> [Exercise] Out of the records below, copy all lines in which the word "Hprice" occurs.

> [Stored data]
Lemma zero_rows_aggregate_witness :
  outcome_of (DDDPostgresRows (sample_world "CLOUD_SQL_POSTGRES" "" [] [] bond_ok)
                (mkConfig "" None)) = Ret (zero_payload, None)
  /\ outcome_of (DDDMySQLConnect (sample_world "CLOUD_SQL_MYSQL" "" [] [] bond_ok))
     = Ret (zero_payload, None).
Proof.
  split.
  - apply (proj1 zero_rows_aggregate). reflexivity.
  - eapply (proj1 (proj2 zero_rows_aggregate)); reflexivity.
Defined.

(** ** The MySQL sentinel *)

(** C9: [DDDMySQLConnect] keeps no row counter.  Whatever rows the query
    returns, the function returns without panic and its sentinel is the
    name of the last scanned row whose id column is 51: such a row sets the
    sentinel wherever it stands in the result, a later row with id 51
    replaces it, and without such a row the sentinel stays empty. *)
Theorem mysql_sentinel_by_id (w : World) (info : DBConnectionInfo)
    (rows : list mysql_row) :
  dbConnectionInfo w = (info, None) ->
  sql_Open w "cloudsql-mysql" (mysql_dsn info) = None ->
  db_Query w (mysql_dsn info) defaultQuery = inr rows ->
  exists r err,
    outcome_of (DDDMySQLConnect w) = Ret (r, err)
    /\ MagicCoffee r = last_with_id_51 (scanned_prefix rows)
    /\ (forall before row after,
          scanned_prefix rows = before ++ row :: after ->
          coffee_id row = 51 ->
          Forall (fun c => coffee_id c <> 51) after ->
          MagicCoffee r = coffee_name row)
    /\ (Forall (fun c => coffee_id c <> 51) (scanned_prefix rows) -> MagicCoffee r = "").
Proof.
  intros Hinfo Hopen Hq.
  rewrite (DDDMySQLConnect_outcome w info rows Hinfo Hopen Hq).
  destruct (mysql_rows_loop_sentinel rows zero_payload) as (r & err & Hr & Hm & _).
  exists r, err. split; [exact Hr |].
  assert (MagicCoffee r = last_with_id_51 (scanned_prefix rows)) as E
    by (rewrite Hm; reflexivity).
  split; [exact E |]. split.
  - intros before row after Hsplit Hid Hafter.
    rewrite E, Hsplit. apply last_with_id_51_split; assumption.
  - intros Hnone. rewrite E. apply last_with_id_51_none, Hnone.
Qed.

Lemma mysql_sentinel_by_id_witness :
  exists r err,
    outcome_of (DDDMySQLConnect (sample_world "CLOUD_SQL_MYSQL" ""
        [] [Scanned 51 "Kona" "3.10"; Scanned 7 "Java" "2.00"; Scanned 51 "Mocha" "x"]
        bond_ok)) = Ret (r, err)
    /\ MagicCoffee r = "Mocha".
Proof.
  destruct (mysql_sentinel_by_id
              (sample_world "CLOUD_SQL_MYSQL" ""
                 [] [Scanned 51 "Kona" "3.10"; Scanned 7 "Java" "2.00"; Scanned 51 "Mocha" "x"]
                 bond_ok)
              (dbConnectionInfo (sample_world "CLOUD_SQL_MYSQL" "" [] [] bond_ok)).1
              [Scanned 51 "Kona" "3.10"; Scanned 7 "Java" "2.00"; Scanned 51 "Mocha" "x"])
    as (r & err & Hr & Hm & _); [reflexivity | reflexivity | reflexivity |].
  exists r, err. split; [exact Hr | exact Hm].
Defined.

(** ** What a row adds to the total *)

(** C2: a row whose price is an integer literal (optional sign, digits, the
    value an [int]) followed by a point and anything adds exactly that
    integer to the running total, in [int] arithmetic, in both loops: the
    loop goes on from the accumulator with the integer added, and the total
    returned after any further well-typed rows is the total before the row
    plus the integer plus what those rows add, wrapped into [int]; alone,
    the row takes the total to the exact sum when that is an [int].  A row
    whose price has no parseable integer before its first point is logged
    and skipped: the loop goes on from the same total, no error is
    returned, and the total returned after any further well-typed rows is
    the one returned without that row. *)
Theorem price_contribution :
  (forall (s : sign) (ds frac : string) (c : coffee),
      ds <> "" -> all_digits ds = true ->
      in_int (signed s (decimal_value ds)) ->
      coffee_price c = int_literal s ds +:+ "." +:+ frac ->
      let n := signed s (decimal_value ds) in
      (forall rest res,
          mysql_rows_loop (to_mysql c :: rest) res =
          mysql_rows_loop rest
            (add_Total (if coffee_id c =? 51 then set_MagicCoffee res (coffee_name c)
                        else res) n))
      /\ (forall rest res i,
          pg_rows_loop (to_pg c :: rest) res i =
          pg_rows_loop rest
            (add_Total (if i =? 50 then set_MagicCoffee res (coffee_name c) else res) n)
            (int_add i 1))
      /\ (forall cs res, exists r,
          outcome_of (mysql_rows_loop (to_mysql c :: map to_mysql cs) res) = Ret (r, None)
          /\ Total r = wrap_int (Total res + n + sum_prices cs))
      /\ (forall cs res i, exists r j,
          outcome_of (pg_rows_loop (to_pg c :: map to_pg cs) res i) = Ret (r, j, None)
          /\ Total r = wrap_int (Total res + n + sum_prices cs))
      /\ (forall res i,
          in_int (Total res + n) ->
          exists r r' j,
            outcome_of (mysql_rows_loop [to_mysql c] res) = Ret (r, None)
            /\ outcome_of (pg_rows_loop [to_pg c] res i) = Ret (r', j, None)
            /\ Total r = Total res + n /\ Total r' = Total res + n))
  /\ (forall c : coffee,
      parse_price (coffee_price c) = None ->
      (forall rest res,
          mysql_rows_loop (to_mysql c :: rest) res =
            (log_Printf "Could not convert %v to an integer\n" [AStr (coffee_price c)] ;;;
             mysql_rows_loop rest
               (if coffee_id c =? 51 then set_MagicCoffee res (coffee_name c) else res)))
      /\ (forall rest res i,
          pg_rows_loop (to_pg c :: rest) res i =
            (log_Printf "Could not convert %v to an integer\n" [AStr (coffee_price c)] ;;;
             pg_rows_loop rest
               (if i =? 50 then set_MagicCoffee res (coffee_name c) else res) i))
      /\ (forall cs res,
          in_int (Total res) ->
          exists r r0,
            outcome_of (mysql_rows_loop (to_mysql c :: map to_mysql cs) res) = Ret (r, None)
            /\ outcome_of (mysql_rows_loop (map to_mysql cs) res) = Ret (r0, None)
            /\ Total r = Total r0
            /\ Total r = wrap_int (Total res + sum_prices cs))
      /\ (forall cs res i,
          in_int (Total res) ->
          exists r j r0 j0,
            outcome_of (pg_rows_loop (to_pg c :: map to_pg cs) res i) = Ret (r, j, None)
            /\ outcome_of (pg_rows_loop (map to_pg cs) res i) = Ret (r0, j0, None)
            /\ Total r = Total r0
            /\ Total r = wrap_int (Total res + sum_prices cs))).
Proof.
  split.
  - intros s ds frac c Hne Hds Hrange Hprice n.
    pose proof (parse_price_literal s ds frac Hne Hds Hrange) as Hparse.
    rewrite <- Hprice in Hparse. fold n in Hparse.
    assert (forall rest res,
      mysql_rows_loop (to_mysql c :: rest) res =
      mysql_rows_loop rest
        (add_Total (if coffee_id c =? 51 then set_MagicCoffee res (coffee_name c)
                    else res) n)) as Hmy
      by (intros; unfold to_mysql; rewrite mysql_step; cbv zeta; rewrite Hparse; reflexivity).
    assert (forall rest res i,
      pg_rows_loop (to_pg c :: rest) res i =
      pg_rows_loop rest
        (add_Total (if i =? 50 then set_MagicCoffee res (coffee_name c) else res) n)
        (int_add i 1)) as Hpg
      by (intros; rewrite pg_step; cbv zeta; rewrite Hparse; reflexivity).
    assert (forall cs res, exists r,
      outcome_of (mysql_rows_loop (to_mysql c :: map to_mysql cs) res) = Ret (r, None)
      /\ Total r = wrap_int (Total res + n + sum_prices cs)) as Hmy_total.
    { intros cs res. rewrite Hmy.
      set (res1 := if coffee_id c =? 51 then _ else _).
      assert (Total res1 = Total res) as E
        by (subst res1; destruct (coffee_id c =? 51); reflexivity).
      destruct (mysql_rows_loop_total cs (add_Total res1 n)) as (r & Hr & Ht);
        [apply wrap_int_range |].
      exists r. split; [exact Hr |]. rewrite Ht. cbn [add_Total Total]. unfold int_add.
      rewrite wrap_int_add_l, E. reflexivity. }
    assert (forall cs res i, exists r j,
      outcome_of (pg_rows_loop (to_pg c :: map to_pg cs) res i) = Ret (r, j, None)
      /\ Total r = wrap_int (Total res + n + sum_prices cs)) as Hpg_total.
    { intros cs res i. rewrite Hpg.
      set (res1 := if i =? 50 then _ else _).
      assert (Total res1 = Total res) as E
        by (subst res1; destruct (i =? 50); reflexivity).
      destruct (pg_rows_loop_total cs (add_Total res1 n) (int_add i 1)) as (r & j & Hr & Ht);
        [apply wrap_int_range |].
      exists r, j. split; [exact Hr |]. rewrite Ht. cbn [add_Total Total].
      unfold int_add at 1. rewrite wrap_int_add_l, E. reflexivity. }
    split; [exact Hmy |]. split; [exact Hpg |]. split; [exact Hmy_total |].
    split; [exact Hpg_total |].
    intros res i Hsum.
    destruct (Hmy_total [] res) as (r & Hr & Ht).
    destruct (Hpg_total [] res i) as (r' & j & Hr' & Ht').
    exists r, r', j. split; [exact Hr |]. split; [exact Hr' |].
    cbn [sum_prices foldr] in Ht, Ht'. rewrite Z.add_0_r in Ht, Ht'.
    rewrite Ht, Ht', wrap_int_small by exact Hsum. split; reflexivity.
  - intros c Hparse.
    assert (forall rest res,
      mysql_rows_loop (to_mysql c :: rest) res =
        (log_Printf "Could not convert %v to an integer\n" [AStr (coffee_price c)] ;;;
         mysql_rows_loop rest
           (if coffee_id c =? 51 then set_MagicCoffee res (coffee_name c) else res))) as Hmy
      by (intros; unfold to_mysql; rewrite mysql_step; cbv zeta; rewrite Hparse; reflexivity).
    assert (forall rest res i,
      pg_rows_loop (to_pg c :: rest) res i =
        (log_Printf "Could not convert %v to an integer\n" [AStr (coffee_price c)] ;;;
         pg_rows_loop rest
           (if i =? 50 then set_MagicCoffee res (coffee_name c) else res) i)) as Hpg
      by (intros; rewrite pg_step; cbv zeta; rewrite Hparse; reflexivity).
    split; [exact Hmy |]. split; [exact Hpg |]. split.
    + intros cs res Hres. rewrite Hmy. unfold log_Printf. rewrite outcome_bind_emit.
      set (res1 := if coffee_id c =? 51 then _ else _).
      assert (Total res1 = Total res) as E
        by (subst res1; destruct (coffee_id c =? 51); reflexivity).
      destruct (mysql_rows_loop_total cs res1) as (r & Hr & Ht); [rewrite E; exact Hres |].
      destruct (mysql_rows_loop_total cs res Hres) as (r0 & Hr0 & Ht0).
      exists r, r0. split; [exact Hr |]. split; [exact Hr0 |].
      rewrite Ht, Ht0, E. split; reflexivity.
    + intros cs res i Hres. rewrite Hpg. unfold log_Printf. rewrite outcome_bind_emit.
      set (res1 := if i =? 50 then _ else _).
      assert (Total res1 = Total res) as E
        by (subst res1; destruct (i =? 50); reflexivity).
      destruct (pg_rows_loop_total cs res1 i) as (r & j & Hr & Ht); [rewrite E; exact Hres |].
      destruct (pg_rows_loop_total cs res i Hres) as (r0 & j0 & Hr0 & Ht0).
      exists r, j, r0, j0. split; [exact Hr |]. split; [exact Hr0 |].
      rewrite Ht, Ht0, E. split; reflexivity.
Qed.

> [Response area]
  - intros s ds frac c Hne Hds Hrange Hprice n.
    rewrite <- Hprice in Hparse. fold n in Hparse.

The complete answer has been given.